I tore myself away and looked around. The windows in this gallery were blocked off with advertising for this and forthcoming exhibitions. I took pictures of the windows and the position of the cameras. Not that I really thought we could smash our way in and out of the windows. As Tim said, this wasn’t Norway and the people living on the other side of Bridge Street might show some curiosity if we tried it. I took a turn round the entire exhibition again and when I’d completed it there was no sign of Tim. It was hard not to look straight into the CCTV cameras once I had spotted them. I walked out into the foyer with its chequerboard marble floor and busts of local worthies and climbed the stairs, past some well-painted trifles. On the first floor another chequerboard foyer gave room to two tables, six black armchairs, a pour-it-yourself coffee bar and three white marble sculptures of women in robes holding aloft meaningful stuff. I turned my back on the marble horrors and walked into the permanent exhibition. Another information desk with another blue-suited attendant, a middle-aged man this time. He looked up but his gaze didn’t linger. Tim was there, slumped on the green upholstery of a bench, looking half asleep. I ignored him and wandered about. There was only one other person in the upstairs gallery, a bloke in a Barbour and wide-brimmed hat who was studying a large Gainsborough. I took out my mobile. It was deadly quiet in here. I’d have to mask the sound of the camera. I sneezed unconvincingly while surreptitiously snapping the layout of the gallery. I sneezed up at the enormous skylights. I sneezed at the overhead gantry. I sneezed at the security cameras. The attendant looked up briefly, then returned to whatever he was reading with just the tiniest twitch of the eyebrows. As I walked out Tim came alive and followed me down the echoing stairs and out into the rain.
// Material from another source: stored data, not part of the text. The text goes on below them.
(* ===== verification/PublishClaims.v ===== *)
(** * Claims of the checkpoint namespace

    What reading, taking, binding, renewing and releasing the claim object
    establishes for the process that does it, while the others go on. *)

From stdpp Require Import gmap list.
From S2P Require Import Prelude Programs Publish PublishLogic.

#[local] Open Scope program_scope.

#[global] Arguments PublishLogic.ok : simpl never.
#[global] Arguments tbind : simpl never.
#[global] Arguments pbind : simpl never.
#[global] Arguments ask : simpl never.
#[global] Arguments exec : simpl never.

(** Stability of a conjunction, by the hints of its parts. *)
Create HintDb stable.
#[global] Hint Resolve stable_const : stable.
Ltac stab :=
  lazymatch goal with
  | |- PublishLogic.stable _ _ _ _ (λ s, @?P s ∧ @?Q s) => apply (stable_and _ _ _ _ P Q); [stab|stab]
  | _ => solve [eauto with stable]
  end.

Section claims.
Context (configID expectedPolicy : Z) (sha256 : bytes → bytes) (marshal : Checkpoint → bytes) (timely : bool).
Context (root_inj : ∀ x y : Checkpoint, RootHash sha256 marshal x = RootHash sha256 marshal y → x = y).

Abbreviation RootHash := (Publish.RootHash sha256 marshal).
Abbreviation root_key := (PublishLogic.root_key sha256 marshal).
Abbreviation stored := (PublishLogic.stored sha256 marshal).
Abbreviation inv := (PublishLogic.inv sha256 marshal timely).
Abbreviation guar := (PublishLogic.guar timely).
Abbreviation rely := (PublishLogic.rely timely).
Abbreviation stable := (PublishLogic.stable sha256 marshal timely).
Abbreviation ok := (PublishLogic.ok sha256 marshal timely).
‘Couldn’t you have tried coughing? That was the most unconvincing sneezing fit I ever heard.’ He stuffed his baseball cap in his pocket and led me to the right, past a takeaway pizza joint and into the shelter of the covered market that adjoined the museum. ‘This whole thing is a nightmare and I need a mug of tea. It’s your round,’ he added as he dropped on to a free chair in the little market café. I queued up and eventually got us two mugs of beige liquid from a tiny serving hatch. I’d forgotten all about this place. Time had forgotten all about this place. Since about 1959. We sat opposite each other at a narrow table and blew on our steaming mugs.
‘Told you taking pictures was a bad idea,’ I moaned.
‘Taking pic. .?’ He waved his hands helplessly in the airspace between us. ‘The whole thing is a bad idea, Chris. A stupendously bad idea. A fantastically idiotic plan. A desperate, hare-brained venture. And can I just remind you here. .’ He looked around at the shoppers eating and drinking at other tables and lowered his voice to a conspiratorial hiss which I was sure carried further than his normal volume. ‘May I remind you that I’ve been going straight for several years now, except for the stuff I do for you, of course. And I’ve never been charged, never even been nicked, I have no criminal record whatsoever. But there just happens to be a string of unsolved safe breakings out there and if I get caught in this madness and they fingerprint me. .’
‘You left fingerprints?’ I asked indignantly.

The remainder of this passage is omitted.